Autopilot - Assistant : Building an AI Copilot with Algolia Agent Studio

This is a submission for the Algolia Agent Studio Challenge: Consumer-Facing Conversational Experiences

What I Built

Ops Engineering Copilot is an AI-powered chat widget that lives on my Hugo blog and answers visitor questions using conversational AI grounded in my actual content.

Ask it “What is Datalaria?” and instead of a generic response, you get:

“Datalaria is a technical blog focused on data engineering, artificial intelligence, and business operations. As the Ops Engineering Copilot, I specialize in providing actionable, engineering-focused advice across four key pillars: S&OP, Product, Projects, and People…”

This is NOT just search – it’s a conversational agent that synthesizes knowledge from 72 indexed posts to provide contextual, helpful answers.

Demo

Chat widget showing AI-generated response about Datalaria

Live Demo: datalaria.com

Try these questions:

“What is the Autopilot project?”
“How do I detect outliers in S&OP data?”
“Tell me about GitHub Actions automation”

The Architecture

This project extends my existing Autopilot system (documented in Parts 1-7) with a new capability: consumer-facing AI search.
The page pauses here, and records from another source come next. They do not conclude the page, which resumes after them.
Lemma table_aligned_witness :
  exists lines, Table ["ID"; "NAME"] [["1"; "x"]; ["22222"; "y"]] = Ok (line_list lines) /\ length lines = 4%nat.
Proof.
  destruct (table_aligned ["ID"; "NAME"] [["1"; "x"]; ["22222"; "y"]]) as [Ha _]; [discriminate|].
  destruct Ha as (lines & E & Hl & _); [by repeat constructor|]. by exists lines.
Defined.

(** ** Sizes *)

Lemma round_even_near n d : 0 < d -> 2 * Z.abs (round_even n d * d - n) <= d.
Proof.
  intros Hd. unfold round_even. pose proof (Z.div_mod n d ltac:(lia)) as E. pose proof (Z.mod_pos_bound n d Hd) as Hr.
  set (q := n / d) in *. set (r := n mod d) in *.
  destruct (Z.ltb_spec (2 * r) d); [nia|]. destruct (Z.ltb_spec d (2 * r)); [nia|]. destruct (Z.even q); nia.
Qed.

Lemma round53_small n : 0 <= n < 2 ^ 53 -> round53 n = n.
Proof.
  intros Hn. unfold round53. assert (Hl : Z.log2 n - 52 <= 0).
  { destruct (Z.eq_dec n 0) as [->|]; [simpl; lia|]. pose proof (Z.log2_lt_pow2 n 53). lia. }
  rewrite Z.max_l by lia. unfold round_even. rewrite Z.div_1_r, Z.mod_1_r. simpl. lia.
Qed.

(** A printed size is right to half a unit of its last digit: below a petabyte, the
    number before "KB", "MB" or "GB", in tenths or hundredths, differs from the exact
    quotient by at most one half. *)
Theorem bytes_precise n :
  0 <= n < 2 ^ 50 ->
  (n < KB -> Bytes n = pretty n ++ " B") /\
  (KB <= n < MB -> Bytes n = fixed 1 n KB ++ " KB" /\ 2 * Z.abs (scaled 1 n KB * KB - 10 * n) <= KB) /\
  (MB <= n < GB -> Bytes n = fixed 1 n MB ++ " MB" /\ 2 * Z.abs (scaled 1 n MB * MB - 10 * n) <= MB) /\
  (GB <= n -> Bytes n = fixed 2 n GB ++ " GB" /\ 2 * Z.abs (scaled 2 n GB * GB - 100 * n) <= GB).
Proof.
  intros Hn. unfold Bytes, scaled. rewrite round53_small by lia.
  assert (HKB : KB = 1024) by done. assert (HMB : MB = 1048576) by done. assert (HGB : GB = 1073741824) by done.
  pose proof (round_even_near (n * 10 ^ Z.of_nat 1) KB). pose proof (round_even_near (n * 10 ^ Z.of_nat 1) MB).
  pose proof (round_even_near (n * 10 ^ Z.of_nat 2) GB).
  change (10 ^ Z.of_nat 1) with 10 in *. change (10 ^ Z.of_nat 2) with 100 in *.
  destruct (Z.ltb_spec n KB), (Z.ltb_spec n MB), (Z.ltb_spec n GB); try lia;
    (split; [|split; [|split]]); intros Hr; try lia; first [reflexivity|split; [reflexivity|lia]].
Qed.

Lemma bytes_precise_witness :
  Bytes 1536000 = fixed 1 1536000 MB ++ " MB" /\ 2 * Z.abs (scaled 1 1536000 MB * MB - 10 * 1536000) <= MB.
Proof. apply (bytes_precise 1536000); [lia|]. split; [discriminate|reflexivity]. Defined.

Example sizes_and_times :
  Bytes 1536 = "1.5 KB" /\ Bytes 1048575 = "1024.0 KB" /\ Uptime 183845 = "2d 3h 4m 5s" /\
  Multiaddr "/ip6/::1/tcp/9000" = "[::1]:9000/tcp" /\ UnixMs 1700000000123 = "2023-11-14 22:13:20 UTC" /\
  DurationShort (- 2 ^ 63) = "-9223372036s".
Proof. vm_compute. done. Qed.

(** Summaries never panic: a capability that does not parse is shown as it is. *)
Lemma Parse_total c : Capability.Parse c <> Panic.
Proof.
  unfold Capability.Parse, Capability.Validate, Capability.validateName.
  destruct (SplitN ":"%char 4 c) as [|p0 [|p1 [|p2 [|p3 [|p4 l]]]]]; try done.
  by repeat match goal with |- context [if ?b then _ else _] => destruct b end.
Qed.

Lemma Capability_ok c : exists s, Capability c = Ok s.
Proof.
  unfold Capability, Capability.Short, Capability.Name. pose proof (Parse_total c).
  destruct (Capability.Parse c) as [[[? ?] name]|e|]; [| |done];
    match goal with |- context [if ?b then _ else _] => destruct b end; eauto.
Qed.
(* ===== verification/Daemon.v ===== *)
(** * The daemon process ([cmd/moltmesh/daemon.go], [daemon/node/node.go])

    Module Node: the libp2p node as the order in which its parts are opened, joined to
    the network and closed.  Module Daemon: [run], from the identity file over the
    stores and actors to the listening address, with its deferred calls, and [stop]. *)

From stdpp Require Import base gmap strings list pretty.
From Stdlib Require Import ZArith Lia Ascii.
From S2P Require Import Prelude GoStd Identity Tasks Records RpcDiag Format Cli.

Import Identity.

Local Open Scope string_scope.
Local Open Scope Z_scope.

(** ** What the process does to its surroundings *)

Inductive store : Type := InboxDB | TasksDB | ThreadsDB | OutboxDB | NetworksDB.
Inductive actor : Type :=
  InboxActor | TasksActor | RegistryActor | NamesActor | GossipActor | PublisherActor | DeliverActor
| OutboxActor | NetworkActor | WebhookActor.

(** An opening call that failed has no effect; a closing one is made whether it reports
    an error or not. *)
Inductive effect : Type :=
| MakeDir (dir : string)
| MakeConnManager (low high : Z)
| OpenHost (did : string) (addrs : list string)
| OpenPubSub
| OpenBlocks (dir : string)
| StartMDNS
| SpawnDiscovery
| Connect (peer : string)
| BootstrapDHT
| CloseMDNS | CloseBitswap | CloseDHT | CloseHost | CloseBlocks
| OpenStore (s : store) (path : string)
| CloseStore (s : store)
| NewSystem | NewHierarchy | EnableActor (a : actor) | StopActors
| ClaimName (name : string)
| PublishCard (card : AgentCard)
| AdvertiseCapability (cap : string)
| SpawnArchiveWorker
| SetPassivationAfter (ns : Z)
| UseHierarchy
| StartThreads
| Listen (network addr : string)
| Serve
| GracefulStop
| CancelContext.

(** The calls [run] defers. *)
Inductive cleanup : Type :=
| DeferCancel | DeferCloseNode | DeferCloseStore (s : store) | DeferStopActors | DeferRemove (path : string).

(** The files, the effects so far and the deferred calls, both latest first. *)
Record Machine : Type := mkMachine { files : gmap string string; trace : list effect; deferred : list cleanup }.

Definition note (e : effect) (m : Machine) : Machine := mkMachine (files m) (e :: trace m) (deferred m).
Definition set_files (f : gmap string string -> gmap string string) (m : Machine) : Machine :=
  mkMachine (f (files m)) (trace m) (deferred m).
Definition push (c : cleanup) (m : Machine) : Machine := mkMachine (files m) (trace m) (c :: deferred m).

Notation Sys := (M Machine).

(** A call that may fail, one that cannot, one whose error is only logged, and a close. *)
Definition call (e : effect) : Sys unit := exec (note e).
Definition act (e : effect) : Sys unit := modify (note e).
Definition attempt (e : effect) : Sys unit := log_err (call e).
Definition close (e : effect) : Sys unit := do! act e in query (fun _ => Ok tt).
Definition defer (c : cleanup) : Sys unit := modify (push c).
(** [os.WriteFile] truncates before it writes; [os.Remove]. *)
Definition write (path data : string) : Sys unit :=
  do! exec (set_files <[path := ""]>) in exec (set_files <[path := data]>).
Definition remove (path : string) : Sys unit := exec (set_files (delete path)).
Definition lift {A} (r : outcome A) : Sys A := fun w => (r, w).

(** ** The node *)

Module Node.
Section Host.

(** [multiaddr.NewMultiaddr] and [peer.AddrInfoFromP2pAddr] down to the peer ID. *)
Context {MA : Type} (NewMultiaddr : string -> option MA) (peer_of : MA -> option string).

Record Config : Type := mkConfig {
  ListenAddrs : list string; BootstrapPeers : list string; IPFSBootstrap : bool; DataDir : string;
  ConnLowWater : Z; ConnHighWater : Z }.

Definition bootstrap_peers (cfg : Config) : list string :=
  omap (fun p => NewMultiaddr p ≫= peer_of) (BootstrapPeers cfg).

(** Connects to each, counting those that answered. *)
Fixpoint connect_all (peers : list string) (connected : Z) : Sys Z :=
  match peers with
  | [] => ret connected
  | p :: rest =>
      catch (call (Connect p)) (fun r => connect_all rest (match r with Ok _ => connected + 1 | _ => connected end))
  end.

Definition bootstrap (cfg : Config) : Sys unit :=
  let! connected := connect_all (bootstrap_peers cfg) 0 in
  guard! negb (connected =? 0) else Errorf "could not connect to any bootstrap peer" in
  call BootstrapDHT.

(** Closes the host before returning the error. *)
Definition or_close_host (m : Sys unit) : Sys unit :=
  catch m (fun r => match r with Ok _ => ret tt | Err e => do! log_err (close CloseHost) in throw e | Panic => panic end).

Definition New (did : string) (cfg : Config) : Sys unit :=
  do! for_each (ListenAddrs cfg) (fun a => match NewMultiaddr a with Some _ => ret tt | None => throw (Errorf "invalid listen addr") end) in
  let lo := if ConnLowWater cfg <=? 0 then 50 else ConnLowWater cfg in
  let hi := if ConnHighWater cfg <=? 0 then 200 else ConnHighWater cfg in
  do! call (MakeConnManager lo hi) in
  do! call (OpenHost did (ListenAddrs cfg)) in
  do! or_close_host (call OpenPubSub) in
  do! or_close_host (call (OpenBlocks (DataDir cfg ++ "/blocks"))) in
  do! attempt StartMDNS in
  do! act SpawnDiscovery in
  log_err (bootstrap cfg).

(** One round of the discovery goroutine over the peers found, with their addresses. *)
Definition discovery_round (self : string) (found : list (string * list string)) : Sys unit :=
  for_each found (fun p => if String.eqb (fst p) self || bool_decide (snd p = []) then ret tt else attempt (Connect (fst p))).

(** [HandlePeerFound] of the mDNS service. *)
Definition HandlePeerFound (pi : string) : Sys unit := attempt (Connect pi).

Definition Close : Sys unit :=
  do! act CloseMDNS in
  do! act CloseBitswap in
  do! log_err (close CloseDHT) in
  catch (close CloseHost) (fun hostErr =>
  catch (close CloseBlocks) (fun err =>
    match hostErr, err with
    | Ok _, Err e => throw e
    | _, _ => lift hostErr
    end)).

Definition P2PAddrs (id : string) (addrs : list string) : list string := (fun a => a ++ "/p2p/" ++ id) <$> addrs.

End Host.
End Node.

(** ** The daemon *)

Module Daemon.
Section Process.
Context `{Crypto} `{Unicode}.
Context {MA : Type} (NewMultiaddr : string -> option MA) (peer_of : MA -> option string).
(** The key conversion of libp2p, the encoding of the identity file, and the ID and
    addresses of the host. *)
Context (wrap : string -> bool) (json : string -> string -> option string) (un_json : string -> option string).
Context (host_id : string) (host_addrs : list string).

Definition identity_path (dir : string) : string := path_Join [dir; "identity.json"].

(** A new identity, saved, or the one on disk; [keys] is what GenerateKey returns. *)
Definition new_identity (keys : option (string * string)) (idPath : string) : Sys KeyFile.Identity :=
  let! id := lift (KeyFile.Generate wrap keys) in
  match KeyFile.Save json id with
  | None => throw (Errorf "save identity")
  | Some data => do! write idPath data in ret id
  end.
Definition read_identity (idPath : string) : Sys KeyFile.Identity :=
  let! file := query (fun m => Ok (files m !! idPath)) in lift (KeyFile.LoadKey wrap un_json file).
Definition load_identity (keys : option (string * string)) (idPath : string) : Sys KeyFile.Identity :=
  catch (query (fun m => Ok (files m !! idPath)))
    (fun stat => match stat with Ok None => new_identity keys idPath | _ => read_identity idPath end).

Definition listen_addrs (cfg : Config.Config) : list string :=
  let host := if String.eqb (Config.ListenHost (Config.Network cfg)) "" then "0.0.0.0" else Config.ListenHost (Config.Network cfg) in
  let port := if String.eqb (Config.Port (Config.Network cfg)) "" then "0" else Config.Port (Config.Network cfg) in
  ["/ip4/" ++ host ++ "/udp/" ++ port ++ "/quic-v1"; "/ip4/" ++ host ++ "/tcp/" ++ port].

Definition node_config (cfg : Config.Config) : Node.Config :=
  Node.mkConfig (listen_addrs cfg) (Config.BootstrapPeers (Config.Network cfg)) (Config.IPFSBootstrapEnabled cfg)
    (Config.DataDir (Config.Daemon cfg)) 0 0.

Definition db_file (s : store) : string :=
  match s with
  | InboxDB => "inbox.db" | TasksDB => "tasks.db" | ThreadsDB => "threads.db"
  | OutboxDB => "outbox.db" | NetworksDB => "networks.db"
  end.
Definition open (dir : string) (s : store) : Sys unit :=
  do! call (OpenStore s (path_Join [dir; db_file s])) in defer (DeferCloseStore s).

Definition with_addrs (addrs : list string) (c : AgentCard) : AgentCard :=
  mkCard (a_Did c) (a_Name c) (a_Description c) (a_Skills c) addrs (a_PublicKey c) (a_PublishedAt c) (a_ExpiresAt c)
    (a_Signature c) (a_Metadata c) (a_EncryptionPublicKey c) (a_NodePeerId c) (a_Sequence c).

(** The name, the card and the capabilities of the configuration; none of the errors
    stops the daemon. *)
Definition announce (cfg : Config.Config) : Sys unit :=
  let agent := Config.Agent cfg in
  do! (if String.eqb (Config.Name agent) "" then ret tt else attempt (ClaimName (Config.Name agent))) in
  if String.eqb (Config.Name agent) "" && String.eqb (Config.Description agent) "" && bool_decide (Config.Capabilities agent = [])
  then ret tt else
  do! attempt (PublishCard (with_addrs (Node.P2PAddrs host_id host_addrs) (Cli.agentCardFromConfig cfg))) in
  for_each (Config.Capabilities agent) (fun cap => attempt (AdvertiseCapability cap)).

Definition enable (l : list actor) : Sys unit := for_each l (fun a => call (EnableActor a)).

Definition listen (addr : string) : Sys unit :=
  let! unix := lift (Cli.is_unix addr) in
  if unix then do! log_err (remove addr) in call (Listen "unix" addr) else call (Listen "tcp" addr).

(** A file that is there while the daemon runs; an error is only logged. *)
Definition publish_file (path data : string) : Sys unit := do! log_err (write path data) in defer (DeferRemove path).

Definition addr_file (dir : string) : string := path_Join [dir; "grpc-addr"].
Definition pid_file (dir : string) : string := path_Join [dir; "daemon.pid"].

(** [run] up to the wait for a signal. *)
Definition boot_identity (keys : option (string * string)) (cfg : Config.Config) : Sys unit :=
  let dir := Config.DataDir (Config.Daemon cfg) in
  let! id := load_identity keys (identity_path dir) in
  do! defer DeferCancel in
  do! Node.New NewMultiaddr peer_of (KeyFile.DID id) (node_config cfg) in
  defer DeferCloseNode.

Definition boot_services (cfg : Config.Config) : Sys unit :=
  let dir := Config.DataDir (Config.Daemon cfg) in
  do! open dir InboxDB in
  do! open dir TasksDB in
  do! call NewSystem in
  do! call NewHierarchy in
  do! enable [InboxActor; TasksActor; RegistryActor; NamesActor] in
  do! announce cfg in
  do! enable [GossipActor] in
  do! open dir ThreadsDB in
  do! enable [PublisherActor] in
  do! act SpawnArchiveWorker in
  do! act (SetPassivationAfter (Config.ThreadPassivationAfter cfg)) in
  do! call UseHierarchy in
  do! attempt StartThreads in
  do! enable [DeliverActor] in
  do! open dir OutboxDB in
  do! enable [OutboxActor] in
  do! open dir NetworksDB in
  do! enable [NetworkActor; WebhookActor] in
  defer DeferStopActors.

Definition boot_server (pid : Z) (cfg : Config.Config) : Sys unit :=
  let dir := Config.DataDir (Config.Daemon cfg) in
  do! listen (Cli.listen_addr cfg) in
  do! act Serve in
  do! publish_file (addr_file dir) (Cli.listen_addr cfg ++ Format.newline) in
  publish_file (pid_file dir) (pretty pid ++ Format.newline).

Definition boot (keys : option (string * string)) (pid : Z) (cfg : Config.Config) : Sys unit :=
  do! boot_identity keys cfg in
  do! boot_services cfg in
  boot_server pid cfg.

Definition clean (c : cleanup) : Sys unit :=
  match c with
  | DeferCancel => act CancelContext
  | DeferCloseNode => log_err Node.Close
  | DeferCloseStore s => act (CloseStore s)
  | DeferStopActors => act StopActors
  | DeferRemove path => log_err (remove path)
  end.

(** Runs the deferred calls of [m], latest first, whatever its outcome. *)
Definition with_defers {A} (m : Sys A) : Sys A := fun w =>
  let '(r, w1) := m (World (mkMachine (files (db w)) (trace (db w)) []) (faults w)) in
  let '(_, w2) := for_each (deferred (db w1)) clean w1 in
  (r, World (mkMachine (files (db w2)) (trace (db w2)) []) (faults w2)).

(** The whole life of the process. *)
Definition run (keys : option (string * string)) (pid : Z) (cfg : Config.Config) : Sys unit :=
  with_defers (
    do! boot keys pid cfg in
    do! act GracefulStop in
    act CancelContext).
Definition runDaemon (keys : option (string * string)) (pid : Z) (cfg : Config.Config) : Sys unit :=
  do! call (MakeDir (Config.DataDir (Config.Daemon cfg))) in run keys pid cfg.

End Process.

(** ** [stop] *)

(** [fmt.Sscanf(s, "%d", &n)] of an int64: leading spaces but no newline, a sign, and as
    many digits as there are. *)
Fixpoint skip_spaces (n : nat) (s : string) : option string :=
  match n with
  | O => Some s
  | S n' =>
      if HasPrefix s Format.newline then None else
      match List.find (HasPrefix s) spaces with
      | Some p => skip_spaces n' (drop_str (String.length p) s)
      | None => Some s
      end
  end.
Definition digit (c : ascii) : option Z :=
  let b := byte_of c in if (48 <=? b) && (b <=? 57) then Some (b - 48) else None.
Fixpoint scan_digits (acc : option Z) (s : string) : option Z :=
  match s with
  | EmptyString => acc
  | String c s' => match digit c with Some d => scan_digits (Some (default 0 acc * 10 + d)) s' | None => acc end
  end.
Definition int_range (n : Z) : option Z := if (- 2 ^ 63 <=? n) && (n <? 2 ^ 63) then Some n else None.
Definition Sscanf_d (s : string) : option Z :=
  match skip_spaces (String.length s) s with
  | None => None
  | Some (String "-" r) => match scan_digits None r with Some n => int_range (- n) | None => None end
  | Some (String "+" r) => match scan_digits None r with Some n => int_range n | None => None end
  | Some r => match scan_digits None r with Some n => int_range n | None => None end
  end.

(** [cmdStop]: the daemon must answer GetIdentity; then the process whose number is in
    the file gets SIGTERM.  [alive]: whether the signal can be sent.  The answer is the
    target dialled and the process signalled. *)
Definition cmdStop (env : Config.Env) (responds : string -> bool) (alive : Z -> bool) (args : list string)
    : outcome (string * option Z) :=
  match Flags.parse (Flags.of_list [("data-dir", Flags.StringF); ("grpc-addr", Flags.StringF)]) args with
  | None => Err (Errorf "exit status 2")
  | Some (fl, _) =>
      match Cli.resolveDataDir env (Flags.value "data-dir" "" fl) with
      | Ok dir =>
          match Cli.dial_target (Cli.resolveGRPCAddr env (Flags.value "grpc-addr" "" fl) dir) with
          | Ok target =>
              if negb (responds target) then Err (Errorf "failed to contact daemon") else
              let pid := Config.files env !! pid_file dir ≫= Sscanf_d in
              Ok (target, match pid with Some n => if (0 <? n) && alive n then Some n else None | None => None end)
          | Err _ => Err (Errorf "daemon not responding")
          | Panic => Panic
          end
      | Err _ => Err (Errorf "daemon not responding")
      | Panic => Panic
      end
  end.

End Daemon.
flowchart TB subgraph "Content Pipeline" Hugo["📝 Hugo Blog
72 Markdown Posts"] Sync["🐍 Python Sync Script
algolia_sync.py"] Index["☁️ Algolia Index
datalaria_posts"] end subgraph "Algolia Agent Studio" Agent["🤖 Ops Engineering Copilot
Agent ID: f27a..."] LLM["🧠 Google Gemini
LLM Provider"] RAG["📚 RAG Pipeline
Context Retrieval"] end subgraph "Frontend" Widget["💬 Chat Widget
algolia-agent.html"] Netlify["⚡ Netlify Function
agent-chat.js"] end subgraph "User" Visitor["👤 Blog Visitor"] end Hugo -->|"Extract & Clean"| Sync Sync -->|"Push Records"| Index Index -->|"Provides Context"| RAG RAG -->|"Augments Prompt"| LLM LLM -->|"Generates Response"| Agent Visitor -->|"Question"| Widget Widget -->|"POST /agent-chat"| Netlify Netlify -->|"Completions API"| Agent Agent -->|"AI Answer"| Netlify Netlify -->|"Display"| Widget style Agent fill:#5468ff,color:white style LLM fill:#4285f4,color:white style Index fill:#5468ff,color:white

🔍 Haz clic en el diagrama para ampliarlo a pantalla completa

Key Components

Component	Technology	Purpose
Content Source	Hugo + Markdown	72 bilingual posts (EN/ES)
Indexing	Python + Algolia API	Extract, clean, classify, push
Agent	Algolia Agent Studio	RAG + LLM orchestration
LLM	Google Gemini	Response generation
Proxy	Netlify Functions	CORS bypass + error handling
Widget	Vanilla JS	Embedded chat interface

How I Used Algolia Agent Studio

Step 1: Indexing the Knowledge Base

The foundation is a Python script that processes all Hugo posts and pushes them to Algolia:

# algolia_sync.py - Key extraction logic
def extract_post_data(filepath: Path, lang: str) -> Optional[Dict]:
    """Extract and clean post data for Algolia indexing."""
    post = frontmatter.load(filepath)
    
    # Clean markdown to plain text
    html = markdown.markdown(post.content)
    soup = BeautifulSoup(html, 'html.parser')
    clean_text = soup.get_text(separator=' ', strip=True)
    
    # Classify into operational domains
    domain = classify_domain(post.metadata.get('categories', []))
    
    return {
        'objectID': generate_object_id(filepath),
        'title': post.metadata.get('title', ''),
        'content': clean_text[:8000],  # Algolia limit
        'description': post.metadata.get('description', ''),
        'url': build_url(filepath, lang),
        'lang': lang,
        'domain': domain,  # S&OP, Product, Projects, People
        'date': post.metadata.get('date'),
        'tags': post.metadata.get('tags', []),
    }

Result: 72 records indexed (36 English + 36 Spanish) across 4 operational domains.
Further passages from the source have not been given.